Collected data entries:
<<<<
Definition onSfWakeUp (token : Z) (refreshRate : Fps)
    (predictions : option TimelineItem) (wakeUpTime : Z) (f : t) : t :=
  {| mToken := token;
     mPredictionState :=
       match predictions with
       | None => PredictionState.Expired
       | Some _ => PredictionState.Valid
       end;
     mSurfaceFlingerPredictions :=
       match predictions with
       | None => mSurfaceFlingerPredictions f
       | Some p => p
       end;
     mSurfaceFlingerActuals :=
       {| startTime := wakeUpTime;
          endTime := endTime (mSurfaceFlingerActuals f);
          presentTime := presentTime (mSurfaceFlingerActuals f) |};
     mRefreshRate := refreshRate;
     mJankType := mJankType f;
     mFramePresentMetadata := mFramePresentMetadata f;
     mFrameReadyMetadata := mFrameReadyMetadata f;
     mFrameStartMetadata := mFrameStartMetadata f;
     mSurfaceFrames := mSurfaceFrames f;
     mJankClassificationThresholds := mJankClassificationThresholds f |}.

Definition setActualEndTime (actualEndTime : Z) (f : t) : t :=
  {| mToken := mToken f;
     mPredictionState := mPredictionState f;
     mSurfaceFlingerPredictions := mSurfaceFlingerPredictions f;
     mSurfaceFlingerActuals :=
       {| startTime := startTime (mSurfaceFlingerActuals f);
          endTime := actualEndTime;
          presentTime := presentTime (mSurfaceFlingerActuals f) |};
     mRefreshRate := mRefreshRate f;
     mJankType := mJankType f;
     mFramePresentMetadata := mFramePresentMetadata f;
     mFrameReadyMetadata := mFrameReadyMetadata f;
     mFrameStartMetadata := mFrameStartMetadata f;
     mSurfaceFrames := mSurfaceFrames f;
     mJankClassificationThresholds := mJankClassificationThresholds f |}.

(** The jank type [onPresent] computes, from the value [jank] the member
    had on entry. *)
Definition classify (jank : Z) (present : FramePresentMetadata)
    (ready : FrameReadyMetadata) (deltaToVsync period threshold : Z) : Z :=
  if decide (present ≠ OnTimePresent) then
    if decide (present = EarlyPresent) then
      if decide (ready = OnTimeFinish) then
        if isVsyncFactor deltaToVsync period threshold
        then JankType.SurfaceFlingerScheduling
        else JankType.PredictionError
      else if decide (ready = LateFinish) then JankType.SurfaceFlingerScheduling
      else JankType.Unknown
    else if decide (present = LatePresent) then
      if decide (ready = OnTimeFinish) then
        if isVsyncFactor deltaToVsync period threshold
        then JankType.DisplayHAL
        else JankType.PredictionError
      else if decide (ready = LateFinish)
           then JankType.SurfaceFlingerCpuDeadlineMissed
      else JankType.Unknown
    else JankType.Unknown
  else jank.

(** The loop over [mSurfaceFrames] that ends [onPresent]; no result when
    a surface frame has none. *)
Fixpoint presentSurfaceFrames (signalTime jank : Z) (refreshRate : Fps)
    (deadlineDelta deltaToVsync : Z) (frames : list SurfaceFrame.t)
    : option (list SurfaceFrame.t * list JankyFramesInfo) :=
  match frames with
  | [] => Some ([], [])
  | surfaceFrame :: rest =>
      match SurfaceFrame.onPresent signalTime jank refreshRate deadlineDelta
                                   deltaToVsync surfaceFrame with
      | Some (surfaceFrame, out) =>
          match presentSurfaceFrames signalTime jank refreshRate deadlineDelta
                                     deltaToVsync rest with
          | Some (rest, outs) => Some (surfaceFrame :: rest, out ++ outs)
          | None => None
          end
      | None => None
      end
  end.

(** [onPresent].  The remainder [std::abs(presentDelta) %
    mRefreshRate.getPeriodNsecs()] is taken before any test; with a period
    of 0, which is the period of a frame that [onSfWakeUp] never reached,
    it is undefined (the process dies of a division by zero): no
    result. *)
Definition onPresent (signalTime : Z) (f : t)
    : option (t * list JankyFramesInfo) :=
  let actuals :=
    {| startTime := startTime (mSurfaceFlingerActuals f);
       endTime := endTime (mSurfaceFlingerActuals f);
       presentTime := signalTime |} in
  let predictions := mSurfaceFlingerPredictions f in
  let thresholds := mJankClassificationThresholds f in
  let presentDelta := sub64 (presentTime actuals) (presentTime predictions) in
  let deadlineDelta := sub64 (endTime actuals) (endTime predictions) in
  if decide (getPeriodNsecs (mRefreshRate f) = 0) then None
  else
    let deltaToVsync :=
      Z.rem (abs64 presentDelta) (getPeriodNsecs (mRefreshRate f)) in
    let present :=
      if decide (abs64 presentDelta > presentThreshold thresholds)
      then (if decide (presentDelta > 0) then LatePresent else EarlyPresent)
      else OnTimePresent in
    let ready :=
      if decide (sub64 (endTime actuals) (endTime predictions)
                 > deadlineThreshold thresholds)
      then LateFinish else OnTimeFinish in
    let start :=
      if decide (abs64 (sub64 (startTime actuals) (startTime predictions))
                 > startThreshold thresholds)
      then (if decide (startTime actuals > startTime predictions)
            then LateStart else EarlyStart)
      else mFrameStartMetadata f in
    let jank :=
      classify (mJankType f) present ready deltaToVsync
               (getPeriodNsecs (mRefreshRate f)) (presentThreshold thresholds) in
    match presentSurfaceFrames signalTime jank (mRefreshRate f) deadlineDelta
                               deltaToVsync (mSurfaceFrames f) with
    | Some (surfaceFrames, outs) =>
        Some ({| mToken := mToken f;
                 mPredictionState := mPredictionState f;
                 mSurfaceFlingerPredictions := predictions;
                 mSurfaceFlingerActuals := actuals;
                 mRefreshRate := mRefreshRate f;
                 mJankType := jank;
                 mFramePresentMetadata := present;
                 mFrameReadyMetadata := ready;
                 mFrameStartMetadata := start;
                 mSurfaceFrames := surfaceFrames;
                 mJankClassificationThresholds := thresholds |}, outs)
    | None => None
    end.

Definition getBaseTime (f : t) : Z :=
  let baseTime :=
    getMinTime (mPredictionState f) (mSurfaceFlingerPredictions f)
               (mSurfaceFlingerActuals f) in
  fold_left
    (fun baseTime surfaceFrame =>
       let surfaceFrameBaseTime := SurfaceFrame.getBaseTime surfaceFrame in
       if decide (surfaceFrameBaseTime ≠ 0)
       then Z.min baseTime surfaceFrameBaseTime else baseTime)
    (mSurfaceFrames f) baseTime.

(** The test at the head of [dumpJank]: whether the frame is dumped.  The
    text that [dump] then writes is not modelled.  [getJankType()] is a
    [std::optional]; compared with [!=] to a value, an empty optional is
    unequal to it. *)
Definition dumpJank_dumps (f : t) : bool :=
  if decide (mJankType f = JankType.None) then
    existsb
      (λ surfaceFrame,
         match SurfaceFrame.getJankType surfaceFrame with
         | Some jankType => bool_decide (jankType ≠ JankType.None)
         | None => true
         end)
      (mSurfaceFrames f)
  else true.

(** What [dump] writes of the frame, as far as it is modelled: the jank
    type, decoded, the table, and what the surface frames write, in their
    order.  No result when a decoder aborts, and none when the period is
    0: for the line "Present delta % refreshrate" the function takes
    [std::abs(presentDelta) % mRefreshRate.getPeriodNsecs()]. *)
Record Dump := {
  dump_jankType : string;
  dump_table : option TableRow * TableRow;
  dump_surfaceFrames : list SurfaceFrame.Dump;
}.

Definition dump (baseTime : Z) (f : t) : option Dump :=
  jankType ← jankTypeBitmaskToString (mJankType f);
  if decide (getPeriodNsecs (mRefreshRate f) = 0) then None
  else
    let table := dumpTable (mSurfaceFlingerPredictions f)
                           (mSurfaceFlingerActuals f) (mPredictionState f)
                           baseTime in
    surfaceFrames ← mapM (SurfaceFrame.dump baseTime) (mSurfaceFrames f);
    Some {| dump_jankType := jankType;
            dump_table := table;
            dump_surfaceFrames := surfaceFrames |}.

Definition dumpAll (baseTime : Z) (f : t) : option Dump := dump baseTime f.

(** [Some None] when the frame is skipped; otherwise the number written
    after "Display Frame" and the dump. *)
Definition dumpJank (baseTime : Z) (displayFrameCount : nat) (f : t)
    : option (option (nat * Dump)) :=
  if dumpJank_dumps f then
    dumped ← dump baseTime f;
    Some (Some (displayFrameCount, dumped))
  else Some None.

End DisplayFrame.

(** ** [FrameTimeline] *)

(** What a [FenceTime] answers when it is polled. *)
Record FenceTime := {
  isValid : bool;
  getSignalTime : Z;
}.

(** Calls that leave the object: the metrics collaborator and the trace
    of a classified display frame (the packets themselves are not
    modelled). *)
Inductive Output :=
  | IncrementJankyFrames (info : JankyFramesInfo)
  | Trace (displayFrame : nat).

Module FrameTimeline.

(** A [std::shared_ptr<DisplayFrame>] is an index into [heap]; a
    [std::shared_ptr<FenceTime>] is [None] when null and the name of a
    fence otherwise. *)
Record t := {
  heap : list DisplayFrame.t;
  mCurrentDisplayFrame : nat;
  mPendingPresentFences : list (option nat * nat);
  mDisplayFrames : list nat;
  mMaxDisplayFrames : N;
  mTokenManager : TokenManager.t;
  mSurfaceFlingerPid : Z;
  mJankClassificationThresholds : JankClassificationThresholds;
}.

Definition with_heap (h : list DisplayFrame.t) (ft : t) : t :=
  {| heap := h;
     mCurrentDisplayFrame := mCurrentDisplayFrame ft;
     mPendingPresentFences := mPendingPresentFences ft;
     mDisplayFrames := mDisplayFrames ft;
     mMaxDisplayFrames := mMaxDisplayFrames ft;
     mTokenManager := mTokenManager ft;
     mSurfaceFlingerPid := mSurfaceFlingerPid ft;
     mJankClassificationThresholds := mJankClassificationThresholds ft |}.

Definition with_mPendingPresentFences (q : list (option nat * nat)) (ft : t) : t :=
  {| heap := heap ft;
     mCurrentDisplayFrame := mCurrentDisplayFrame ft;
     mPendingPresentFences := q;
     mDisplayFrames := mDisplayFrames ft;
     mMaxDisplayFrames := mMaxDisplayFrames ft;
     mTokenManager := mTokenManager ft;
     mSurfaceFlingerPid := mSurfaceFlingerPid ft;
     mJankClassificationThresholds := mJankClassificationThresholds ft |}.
>>>>
<<<<
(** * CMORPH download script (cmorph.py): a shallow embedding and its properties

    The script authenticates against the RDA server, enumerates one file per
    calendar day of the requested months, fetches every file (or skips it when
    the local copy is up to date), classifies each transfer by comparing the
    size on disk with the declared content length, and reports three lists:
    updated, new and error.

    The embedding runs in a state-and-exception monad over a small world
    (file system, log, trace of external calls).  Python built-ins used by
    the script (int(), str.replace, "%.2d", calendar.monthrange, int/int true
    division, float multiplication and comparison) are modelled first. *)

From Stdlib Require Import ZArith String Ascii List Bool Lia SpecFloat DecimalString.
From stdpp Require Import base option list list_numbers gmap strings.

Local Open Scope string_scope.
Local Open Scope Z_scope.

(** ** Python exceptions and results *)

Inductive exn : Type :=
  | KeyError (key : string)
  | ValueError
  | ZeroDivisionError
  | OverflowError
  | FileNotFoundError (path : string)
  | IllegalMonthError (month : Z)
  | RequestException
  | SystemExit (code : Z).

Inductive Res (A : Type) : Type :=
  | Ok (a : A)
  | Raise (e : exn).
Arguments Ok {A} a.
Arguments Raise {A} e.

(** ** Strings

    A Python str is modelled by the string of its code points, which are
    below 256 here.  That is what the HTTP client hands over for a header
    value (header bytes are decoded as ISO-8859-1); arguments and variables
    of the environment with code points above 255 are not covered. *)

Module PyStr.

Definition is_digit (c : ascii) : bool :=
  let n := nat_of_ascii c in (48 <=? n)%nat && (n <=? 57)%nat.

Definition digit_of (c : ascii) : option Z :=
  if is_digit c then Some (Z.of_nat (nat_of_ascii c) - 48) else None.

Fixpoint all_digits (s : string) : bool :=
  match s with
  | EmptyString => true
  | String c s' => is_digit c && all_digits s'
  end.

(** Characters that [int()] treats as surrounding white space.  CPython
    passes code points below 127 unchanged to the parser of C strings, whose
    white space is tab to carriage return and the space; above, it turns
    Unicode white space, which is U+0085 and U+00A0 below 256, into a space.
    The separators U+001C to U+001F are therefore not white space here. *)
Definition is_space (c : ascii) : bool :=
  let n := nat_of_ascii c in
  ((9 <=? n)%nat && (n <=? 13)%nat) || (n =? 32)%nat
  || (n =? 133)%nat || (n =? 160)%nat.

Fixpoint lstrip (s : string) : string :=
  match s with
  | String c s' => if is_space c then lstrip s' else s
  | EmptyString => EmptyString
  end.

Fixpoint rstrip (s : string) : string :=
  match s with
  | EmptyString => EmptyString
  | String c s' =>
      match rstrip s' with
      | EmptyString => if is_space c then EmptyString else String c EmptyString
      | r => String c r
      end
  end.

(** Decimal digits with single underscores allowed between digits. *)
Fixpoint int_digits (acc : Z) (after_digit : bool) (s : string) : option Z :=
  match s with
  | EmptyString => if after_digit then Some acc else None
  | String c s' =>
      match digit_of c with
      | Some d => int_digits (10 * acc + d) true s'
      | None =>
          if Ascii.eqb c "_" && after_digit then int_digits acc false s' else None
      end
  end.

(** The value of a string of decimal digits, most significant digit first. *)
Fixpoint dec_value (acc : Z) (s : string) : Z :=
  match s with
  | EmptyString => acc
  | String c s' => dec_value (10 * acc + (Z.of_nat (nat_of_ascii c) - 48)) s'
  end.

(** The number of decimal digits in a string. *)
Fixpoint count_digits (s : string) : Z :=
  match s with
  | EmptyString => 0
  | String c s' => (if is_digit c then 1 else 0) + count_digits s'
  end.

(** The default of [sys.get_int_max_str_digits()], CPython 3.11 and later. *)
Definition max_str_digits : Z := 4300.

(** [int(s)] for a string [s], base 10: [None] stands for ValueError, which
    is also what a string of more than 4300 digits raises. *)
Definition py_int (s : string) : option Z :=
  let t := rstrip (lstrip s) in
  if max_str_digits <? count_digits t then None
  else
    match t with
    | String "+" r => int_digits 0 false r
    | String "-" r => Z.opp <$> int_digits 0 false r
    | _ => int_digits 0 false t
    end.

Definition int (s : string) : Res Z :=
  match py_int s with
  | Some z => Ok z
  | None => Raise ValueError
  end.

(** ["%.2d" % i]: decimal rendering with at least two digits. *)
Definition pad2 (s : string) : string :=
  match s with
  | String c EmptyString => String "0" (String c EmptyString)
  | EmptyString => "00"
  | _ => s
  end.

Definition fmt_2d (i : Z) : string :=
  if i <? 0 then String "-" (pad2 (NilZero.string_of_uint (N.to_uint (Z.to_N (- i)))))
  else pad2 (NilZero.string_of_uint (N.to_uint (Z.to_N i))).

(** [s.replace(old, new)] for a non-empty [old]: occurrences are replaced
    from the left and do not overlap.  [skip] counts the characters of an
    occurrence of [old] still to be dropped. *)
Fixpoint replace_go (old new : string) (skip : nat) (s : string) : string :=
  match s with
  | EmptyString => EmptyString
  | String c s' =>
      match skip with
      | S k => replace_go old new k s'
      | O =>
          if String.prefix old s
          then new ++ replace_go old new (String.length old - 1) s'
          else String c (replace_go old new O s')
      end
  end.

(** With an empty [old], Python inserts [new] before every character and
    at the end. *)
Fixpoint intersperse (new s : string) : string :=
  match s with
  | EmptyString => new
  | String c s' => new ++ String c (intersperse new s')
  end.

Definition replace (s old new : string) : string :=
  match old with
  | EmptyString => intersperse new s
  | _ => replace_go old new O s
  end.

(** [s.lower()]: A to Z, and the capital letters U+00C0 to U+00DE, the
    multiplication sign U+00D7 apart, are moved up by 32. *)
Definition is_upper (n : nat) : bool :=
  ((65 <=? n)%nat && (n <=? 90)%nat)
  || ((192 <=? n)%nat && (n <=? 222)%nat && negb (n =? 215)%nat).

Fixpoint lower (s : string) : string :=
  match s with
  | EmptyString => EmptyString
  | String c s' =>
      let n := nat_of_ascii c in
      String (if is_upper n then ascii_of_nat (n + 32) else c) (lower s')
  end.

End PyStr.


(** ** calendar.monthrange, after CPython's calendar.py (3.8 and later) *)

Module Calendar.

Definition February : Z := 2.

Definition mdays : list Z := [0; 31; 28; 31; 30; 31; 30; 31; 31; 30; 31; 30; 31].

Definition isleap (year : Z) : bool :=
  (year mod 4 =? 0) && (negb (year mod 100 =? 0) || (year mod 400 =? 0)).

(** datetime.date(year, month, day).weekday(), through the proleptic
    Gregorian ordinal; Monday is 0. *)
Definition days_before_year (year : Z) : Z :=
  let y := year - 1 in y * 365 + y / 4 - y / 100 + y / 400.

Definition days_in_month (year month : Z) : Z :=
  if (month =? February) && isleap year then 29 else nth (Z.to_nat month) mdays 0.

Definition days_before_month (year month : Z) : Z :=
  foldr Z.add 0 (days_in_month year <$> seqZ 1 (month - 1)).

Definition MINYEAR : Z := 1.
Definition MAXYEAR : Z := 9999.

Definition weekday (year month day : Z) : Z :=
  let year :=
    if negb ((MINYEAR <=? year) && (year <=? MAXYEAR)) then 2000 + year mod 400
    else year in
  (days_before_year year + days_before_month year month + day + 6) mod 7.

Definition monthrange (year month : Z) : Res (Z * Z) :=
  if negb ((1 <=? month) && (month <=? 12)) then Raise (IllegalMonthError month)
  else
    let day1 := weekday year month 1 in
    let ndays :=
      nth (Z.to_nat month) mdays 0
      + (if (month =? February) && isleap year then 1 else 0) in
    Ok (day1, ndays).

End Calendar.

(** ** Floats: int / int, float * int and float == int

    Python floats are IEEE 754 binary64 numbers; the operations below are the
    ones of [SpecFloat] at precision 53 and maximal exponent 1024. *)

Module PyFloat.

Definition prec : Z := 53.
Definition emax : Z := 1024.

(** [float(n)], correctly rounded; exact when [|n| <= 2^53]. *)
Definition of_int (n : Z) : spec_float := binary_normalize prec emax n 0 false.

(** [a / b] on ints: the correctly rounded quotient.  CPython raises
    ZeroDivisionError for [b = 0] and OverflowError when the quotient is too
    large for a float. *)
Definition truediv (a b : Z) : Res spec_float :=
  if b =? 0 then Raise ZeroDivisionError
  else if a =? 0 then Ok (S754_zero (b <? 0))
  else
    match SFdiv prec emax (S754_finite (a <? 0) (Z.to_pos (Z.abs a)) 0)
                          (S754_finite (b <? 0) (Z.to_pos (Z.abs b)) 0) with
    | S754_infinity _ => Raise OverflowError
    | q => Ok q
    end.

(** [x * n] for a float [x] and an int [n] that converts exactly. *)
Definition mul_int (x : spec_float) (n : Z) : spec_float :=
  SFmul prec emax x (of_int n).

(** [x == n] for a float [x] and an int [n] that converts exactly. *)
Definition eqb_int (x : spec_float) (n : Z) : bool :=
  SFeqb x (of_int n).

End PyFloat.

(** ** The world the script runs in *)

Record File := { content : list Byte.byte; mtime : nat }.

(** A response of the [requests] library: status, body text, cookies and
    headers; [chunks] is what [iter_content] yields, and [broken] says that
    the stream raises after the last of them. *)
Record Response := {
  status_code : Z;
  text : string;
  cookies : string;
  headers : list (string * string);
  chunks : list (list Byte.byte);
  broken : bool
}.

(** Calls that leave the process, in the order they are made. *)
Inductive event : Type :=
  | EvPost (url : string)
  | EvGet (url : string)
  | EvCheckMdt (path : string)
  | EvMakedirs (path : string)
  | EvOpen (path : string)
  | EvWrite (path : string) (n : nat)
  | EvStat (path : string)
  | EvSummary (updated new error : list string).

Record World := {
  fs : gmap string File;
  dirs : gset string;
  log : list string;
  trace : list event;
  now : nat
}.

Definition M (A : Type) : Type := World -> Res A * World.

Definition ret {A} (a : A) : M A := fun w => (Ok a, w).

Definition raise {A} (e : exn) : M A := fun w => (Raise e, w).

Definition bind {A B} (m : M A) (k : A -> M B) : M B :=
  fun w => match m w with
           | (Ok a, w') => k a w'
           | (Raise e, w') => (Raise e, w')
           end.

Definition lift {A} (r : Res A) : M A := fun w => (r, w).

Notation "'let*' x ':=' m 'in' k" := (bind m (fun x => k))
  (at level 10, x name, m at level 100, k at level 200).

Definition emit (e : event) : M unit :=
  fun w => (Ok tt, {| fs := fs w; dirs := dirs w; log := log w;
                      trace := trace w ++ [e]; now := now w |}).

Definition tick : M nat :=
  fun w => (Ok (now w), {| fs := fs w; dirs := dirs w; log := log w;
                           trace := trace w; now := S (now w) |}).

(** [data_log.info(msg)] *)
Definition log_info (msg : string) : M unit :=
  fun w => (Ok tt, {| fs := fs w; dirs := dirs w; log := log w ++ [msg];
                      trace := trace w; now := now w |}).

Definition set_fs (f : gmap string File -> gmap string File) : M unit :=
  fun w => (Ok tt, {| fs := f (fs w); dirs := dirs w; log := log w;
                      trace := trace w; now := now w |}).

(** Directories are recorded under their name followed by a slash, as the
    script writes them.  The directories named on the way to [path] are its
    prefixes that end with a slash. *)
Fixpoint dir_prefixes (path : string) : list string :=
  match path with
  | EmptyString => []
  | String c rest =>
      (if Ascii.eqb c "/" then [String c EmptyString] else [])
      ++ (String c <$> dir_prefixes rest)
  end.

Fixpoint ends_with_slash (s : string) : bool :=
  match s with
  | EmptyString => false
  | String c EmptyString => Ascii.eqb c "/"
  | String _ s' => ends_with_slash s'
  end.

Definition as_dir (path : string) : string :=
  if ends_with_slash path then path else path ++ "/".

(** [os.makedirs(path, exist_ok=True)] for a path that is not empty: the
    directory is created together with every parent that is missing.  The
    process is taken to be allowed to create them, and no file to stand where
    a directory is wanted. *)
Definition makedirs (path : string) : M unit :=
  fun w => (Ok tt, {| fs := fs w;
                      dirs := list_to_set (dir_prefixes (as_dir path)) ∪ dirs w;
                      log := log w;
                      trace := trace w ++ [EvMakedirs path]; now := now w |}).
>>>>
<<<<
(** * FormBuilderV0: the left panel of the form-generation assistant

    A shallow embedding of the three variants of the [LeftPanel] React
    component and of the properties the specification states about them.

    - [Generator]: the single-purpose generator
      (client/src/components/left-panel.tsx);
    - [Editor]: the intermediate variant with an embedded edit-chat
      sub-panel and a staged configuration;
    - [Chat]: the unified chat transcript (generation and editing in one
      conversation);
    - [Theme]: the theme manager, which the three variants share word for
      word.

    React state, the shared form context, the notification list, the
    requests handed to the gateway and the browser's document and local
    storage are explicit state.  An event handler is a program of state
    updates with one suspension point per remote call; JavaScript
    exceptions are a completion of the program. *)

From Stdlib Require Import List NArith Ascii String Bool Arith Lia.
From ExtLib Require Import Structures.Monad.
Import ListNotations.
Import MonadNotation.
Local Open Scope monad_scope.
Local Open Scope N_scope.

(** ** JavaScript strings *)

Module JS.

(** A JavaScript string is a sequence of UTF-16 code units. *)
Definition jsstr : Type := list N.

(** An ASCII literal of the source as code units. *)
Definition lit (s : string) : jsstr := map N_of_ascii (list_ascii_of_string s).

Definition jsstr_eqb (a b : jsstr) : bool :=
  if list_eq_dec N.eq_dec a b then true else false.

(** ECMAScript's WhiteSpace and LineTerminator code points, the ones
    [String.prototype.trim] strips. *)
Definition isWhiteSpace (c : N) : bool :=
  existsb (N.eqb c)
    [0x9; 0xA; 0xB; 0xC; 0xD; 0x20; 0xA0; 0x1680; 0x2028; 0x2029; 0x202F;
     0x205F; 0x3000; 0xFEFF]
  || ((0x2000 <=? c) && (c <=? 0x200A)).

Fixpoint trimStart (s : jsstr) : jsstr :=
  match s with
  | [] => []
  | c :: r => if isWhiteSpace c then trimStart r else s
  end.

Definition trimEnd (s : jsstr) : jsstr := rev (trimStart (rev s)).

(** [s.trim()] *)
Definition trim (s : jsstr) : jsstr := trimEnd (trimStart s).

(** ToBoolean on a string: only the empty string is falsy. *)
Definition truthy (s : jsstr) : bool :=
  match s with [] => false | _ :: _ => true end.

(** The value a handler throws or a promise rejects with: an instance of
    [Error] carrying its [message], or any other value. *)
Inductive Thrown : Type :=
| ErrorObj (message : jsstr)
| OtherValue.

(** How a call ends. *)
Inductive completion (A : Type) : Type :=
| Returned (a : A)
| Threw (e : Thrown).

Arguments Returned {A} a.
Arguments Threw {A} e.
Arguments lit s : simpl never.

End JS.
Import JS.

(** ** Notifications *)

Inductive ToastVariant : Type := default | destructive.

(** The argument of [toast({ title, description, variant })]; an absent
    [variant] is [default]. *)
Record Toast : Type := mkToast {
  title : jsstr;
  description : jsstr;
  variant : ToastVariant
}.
>>>>
Respond with one number only: how many lines of the data contain "three".

## Answer to the problem:
3